**TASK PROMPT:** In the entries below, how many lines hold the string "Record"? Give only the number.

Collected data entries
(* ===== verification/Skb.v ===== *)
(** * Socket buffers

    A linear [struct sk_buff]: the bytes of its headroom, of its data and of
    its tailroom.  The operations move the boundaries and keep the bytes, so
    what a [push] or [put] uncovers is what was there.  Running over an end is
    a panic in the kernel and has no result here ([None]).  On top of them,
    the two moves all the ciphers make: room for an IV behind the header, and
    its removal. *)
From Stdlib Require Import ZArith Lia.
From stdpp Require Import base option list numbers.
From S2P Require Import Prelude AddrTable Ieee80211.
Open Scope Z_scope.

Record sk_buff := Skb { skb_head : list Z; skb_data : list Z; skb_tail : list Z }.

Definition skb_len (s : sk_buff) : nat := length (skb_data s).
Definition skb_headroom (s : sk_buff) : nat := length (skb_head s).
Definition skb_tailroom (s : sk_buff) : nat := length (skb_tail s).

Definition skb_push (n : nat) (s : sk_buff) : option sk_buff :=
  if decide (n ≤ skb_headroom s)%nat then
    let k := (skb_headroom s - n)%nat in
    Some (Skb (take k (skb_head s)) (drop k (skb_head s) ++ skb_data s) (skb_tail s))
  else None.
(** [skb_pull]: [NULL], and no change, past the data. *)
Definition skb_pull (n : nat) (s : sk_buff) : sk_buff :=
  if decide (n ≤ skb_len s)%nat
  then Skb (skb_head s ++ take n (skb_data s)) (drop n (skb_data s)) (skb_tail s) else s.
Definition skb_put (n : nat) (s : sk_buff) : option sk_buff :=
  if decide (n ≤ skb_tailroom s)%nat
  then Some (Skb (skb_head s) (skb_data s ++ take n (skb_tail s)) (drop n (skb_tail s))) else None.
(** [skb_trim]: to [n] bytes, if there are more. *)
Definition skb_trim (n : nat) (s : sk_buff) : sk_buff :=
  if decide (n < skb_len s)%nat
  then Skb (skb_head s) (take n (skb_data s)) (drop n (skb_data s) ++ skb_tail s) else s.

(** A store into, and a read of, the data. *)
Definition skb_write (off : nat) (v : list Z) (s : sk_buff) : option sk_buff :=
  d ← wr off v (skb_data s); Some (Skb (skb_head s) d (skb_tail s)).
Definition skb_memmove (dst src n : nat) (s : sk_buff) : option sk_buff :=
  v ← rd src n (skb_data s); skb_write dst v s.

(** [pos = skb_push(skb, n); memmove(pos, pos + n, hdrlen)] *)
Definition push_iv (n hdrlen : nat) (s : sk_buff) : option sk_buff :=
  s ← skb_push n s; skb_memmove 0 n hdrlen s.
(** [memmove(skb->data + n, skb->data, hdrlen); skb_pull(skb, n)] *)
Definition pull_iv (n hdrlen : nat) (s : sk_buff) : option sk_buff :=
  s ← skb_memmove n 0 hdrlen s; Some (skb_pull n s).

Definition skb_set_protected (s : sk_buff) : option sk_buff :=
  d ← set_protected (skb_data s); Some (Skb (skb_head s) d (skb_tail s)).

(** ** Lemmas *)

(** Room for [n] bytes behind the header [h]. *)
Lemma push_iv_ok n h p s :
  skb_data s = h ++ p → (n ≤ skb_headroom s)%nat →
  ∃ x s', push_iv n (length h) s = Some s' ∧ length x = n ∧ skb_data s' = h ++ x ++ p ∧
    skb_head s' = take (skb_headroom s - n) (skb_head s) ∧ skb_tail s' = skb_tail s.
Proof.
  intros Hd Hn. unfold push_iv, skb_push. rewrite decide_True by done. cbn [mbind option_bind].
  assert (length (drop (skb_headroom s - n) (skb_head s)) = n) as Hg.
  { unfold skb_headroom in *. rewrite length_drop. lia. }
  revert Hg. generalize (drop (skb_headroom s - n) (skb_head s)). intros g Hg.
  unfold skb_memmove, skb_write. cbn [skb_data skb_head skb_tail]. rewrite Hd.
  rewrite (rd_mid n (length h) g h p Hg eq_refl). cbn [mbind option_bind].
  rewrite wr_ok by len. cbn [mbind option_bind take app Nat.add].
  exists (drop (length h) (g ++ h)). eexists. split; [done|]. split; [len|].
  split; [|done]. cbn [skb_data]. rewrite (app_assoc g h p), drop_app_le by len. done.
Qed.

(** Removal of the [n] bytes [x] behind the header. *)
Lemma pull_iv_ok h x p s :
  skb_data s = h ++ x ++ p →
  ∃ s', pull_iv (length x) (length h) s = Some s' ∧ skb_data s' = h ++ p ∧ skb_tail s' = skb_tail s ∧
    skb_headroom s' = (skb_headroom s + length x)%nat.
Proof.
  intros Hd. unfold pull_iv, skb_memmove, skb_write. rewrite Hd.
  rewrite rd_ok by len. rewrite drop_0, take_app_length. cbn [mbind option_bind].
  rewrite wr_ok by len. cbn [mbind option_bind]. unfold skb_pull, skb_len. cbn [skb_data].
  rewrite decide_True by len. eexists. split; [done|]. cbn [skb_data skb_tail skb_head].
  rewrite drop_app_length' by len. split; [|split; [done|unfold skb_headroom; cbn [skb_head]; len]].
  f_equal. rewrite (app_assoc h x p), drop_app_length' by len. done.
Qed.

Lemma skb_put_ok n s :
  (n ≤ skb_tailroom s)%nat →
  ∃ x s', skb_put n s = Some s' ∧ length x = n ∧ skb_data s' = skb_data s ++ x ∧
    skb_head s' = skb_head s ∧ skb_tail s' = drop n (skb_tail s).
Proof.
  intros Hn. exists (take n (skb_tail s)). unfold skb_put. rewrite decide_True by done.
  eexists. split; [done|]. unfold skb_tailroom in Hn. split; [len|done].
Qed.

Lemma skb_write_mid v p x q s :
  skb_data s = p ++ x ++ q → length v = length x →
  skb_write (length p) v s = Some (Skb (skb_head s) (p ++ v ++ q) (skb_tail s)).
Proof. intros Hd Hv. unfold skb_write. rewrite Hd, (wr_mid _ v p x q eq_refl Hv). done. Qed.

Lemma skb_trim_app p q s :
  skb_data s = p ++ q → skb_data (skb_trim (length p) s) = p ∧ skb_head (skb_trim (length p) s) = skb_head s.
Proof.
  intros Hd. unfold skb_trim, skb_len. rewrite Hd. case_decide as Hl; cbn [skb_data skb_head].
  - split; [apply take_app_length|done].
  - split; [|done]. rewrite Hd. destruct q; [apply app_nil_r|]. len.
Qed.

(** The header with its Protected bit set. *)
Definition protected_hdr (h : list Z) : list Z :=
  le_put 2 (Z.lor (le_get (take 2 h)) IEEE80211_FCTL_PROTECTED) ++ drop 2 h.

Lemma protected_hdr_length h : (2 ≤ length h)%nat → length (protected_hdr h) = length h.
Proof. intros Hh. unfold protected_hdr. len. Qed.

Lemma hdr_frame_control_app h p :
  (2 ≤ length h)%nat → hdr_frame_control (h ++ p) = Some (le_get (take 2 h)).
Proof.
  intros Hh. unfold hdr_frame_control. rewrite rd_ok by len. rewrite drop_0.
  by rewrite take_app_le by done.
Qed.

Lemma le_get_2_range l : bytes l → length l = 2%nat → 0 ≤ le_get l < 2 ^ 16.
Proof. intros Hb Hl. pose proof (le_get_bound l Hb) as H. rewrite Hl in H. exact H. Qed.

Lemma fc_range h : bytes h → (2 ≤ length h)%nat → 0 ≤ le_get (take 2 h) < 2 ^ 16.
Proof. intros Hb Hl. apply le_get_2_range; [by apply bytes_take|len]. Qed.

Lemma protected_fc h :
  bytes h → (2 ≤ length h)%nat →
  le_get (take 2 (protected_hdr h)) = Z.lor (le_get (take 2 h)) IEEE80211_FCTL_PROTECTED.
Proof.
  intros Hb Hl. unfold protected_hdr. rewrite take_app_length' by len. rewrite le_get_put.
  apply Z.mod_small. change (256 ^ Z.of_nat 2) with (2 ^ 16).
  pose proof (fc_range h Hb Hl). apply lor_range; [lia|done|unfold IEEE80211_FCTL_PROTECTED; lia].
Qed.

Lemma protected_hdr_bytes h : bytes h → bytes (protected_hdr h).
Proof. intros Hb. apply bytes_app. auto with bytes_db. Qed.

Lemma set_protected_ok h p :
  (2 ≤ length h)%nat → set_protected (h ++ p) = Some (protected_hdr h ++ p).
Proof.
  intros Hh. unfold set_protected. rewrite hdr_frame_control_app by done. cbn [mbind option_bind].
  unfold set_frame_control. rewrite wr_ok by len. cbn [take app Nat.add]. rewrite length_le_put.
  unfold protected_hdr. rewrite drop_app_le, app_assoc by done. done.
Qed.

Lemma protected_idem h :
  bytes h → (2 ≤ length h)%nat → protected_hdr (protected_hdr h) = protected_hdr h.
Proof.
  intros Hb Hl. unfold protected_hdr at 1. rewrite protected_fc by done.
  rewrite <- Z.lor_assoc, Z.lor_diag. unfold protected_hdr. by rewrite drop_app_length' by len.
Qed.

(** A frame: a header of the length its frame control says, then a body. *)
Record hdr_wf (h : list Z) : Prop := {
  hdr_bytes : bytes h;
  hdr_len : Z.of_nat (length h) = ieee80211_hdrlen (le_get (take 2 h))
}.

Lemma hdr_wf_length h : hdr_wf h → (2 ≤ length h)%nat → (10 ≤ length h ≤ 36)%nat.
Proof. intros [Hb Hl] H2. pose proof (hdrlen_bound _ (fc_range h Hb H2)). lia. Qed.

Lemma hdr_wf_protected h : hdr_wf h → (2 ≤ length h)%nat → hdr_wf (protected_hdr h).
Proof.
  intros [Hb Hl] H2. split; [by apply protected_hdr_bytes|].
  rewrite protected_hdr_length, protected_fc, hdrlen_protected by (done || by apply fc_range). done.
Qed.

(** The Protected bit changes nothing but itself. *)
Lemma protected_wr h : (2 ≤ length h)%nat →
  wr 0 (le_put 2 (Z.lor (le_get (take 2 h)) IEEE80211_FCTL_PROTECTED)) h = Some (protected_hdr h).
Proof. intros H. rewrite wr_ok by len. done. Qed.
Lemma protected_rd off n h :
  (2 ≤ off)%nat → (2 ≤ length h)%nat → rd off n (protected_hdr h) = rd off n h.
Proof. intros Ho Hl. apply (rd_wr_other 0 off n _ _ _ (protected_wr h Hl)). right. len. Qed.
Lemma protected_lookup i h :
  (2 ≤ i)%nat → (2 ≤ length h)%nat → protected_hdr h !! i = h !! i.
Proof.
  intros Hi Hl. unfold protected_hdr. rewrite lookup_app_r, lookup_drop by len. f_equal. len.
Qed.

Lemma protected_flags : ∀ fc, 0 ≤ fc < 2 ^ 16 →
  let fc' := Z.lor fc IEEE80211_FCTL_PROTECTED in
  ieee80211_is_data fc' = ieee80211_is_data fc ∧ ieee80211_has_a4 fc' = ieee80211_has_a4 fc ∧
  ieee80211_has_tods fc' = ieee80211_has_tods fc ∧ ieee80211_has_fromds fc' = ieee80211_has_fromds fc ∧
  ieee80211_is_data_qos fc' = ieee80211_is_data_qos fc ∧ ieee80211_is_mgmt fc' = ieee80211_is_mgmt fc ∧
  ieee80211_is_data_present fc' = ieee80211_is_data_present fc ∧
  ieee80211_get_qos_ctl fc' = ieee80211_get_qos_ctl fc.
Proof. check_values. Qed.

(** The fields a data header has are inside it. *)
Lemma data_hdr_fields : ∀ fc, 0 ≤ fc < 2 ^ 16 → ieee80211_is_data fc = true →
  24 ≤ ieee80211_hdrlen fc ∧ (ieee80211_has_a4 fc = true → 30 ≤ ieee80211_hdrlen fc) ∧
  (ieee80211_is_data_qos fc = true → Z.of_nat (ieee80211_get_qos_ctl fc) + 2 ≤ ieee80211_hdrlen fc).
Proof. check_values. Qed.

Lemma data_present_data : ∀ fc, 0 ≤ fc < 2 ^ 16 →
  ieee80211_is_data_present fc = true → ieee80211_is_data fc = true.
Proof. check_values. Qed.

(** A well-formed data header. *)
Record data_hdr (h : list Z) : Prop := {
  data_hdr_wf : hdr_wf h;
  data_hdr_2 : (2 ≤ length h)%nat;
  data_hdr_data : ieee80211_is_data (le_get (take 2 h)) = true
}.
Lemma data_hdr_length h : data_hdr h → (24 ≤ length h)%nat.
Proof.
  intros [Hw H2 Hd]. pose proof (fc_range h (hdr_bytes h Hw) H2) as Hr.
  destruct (data_hdr_fields _ Hr Hd) as [H _]. pose proof (hdr_len h Hw). lia.
Qed.
Lemma data_hdr_protected h : data_hdr h → data_hdr (protected_hdr h).
Proof.
  intros [Hw H2 Hd]. pose proof (fc_range h (hdr_bytes h Hw) H2) as Hr.
  split; [by apply hdr_wf_protected|by rewrite protected_hdr_length|].
  rewrite protected_fc by (done || apply Hw). by destruct (protected_flags _ Hr) as [-> _].
Qed.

**SOLUTION FOR THIS EXERCISE:** 3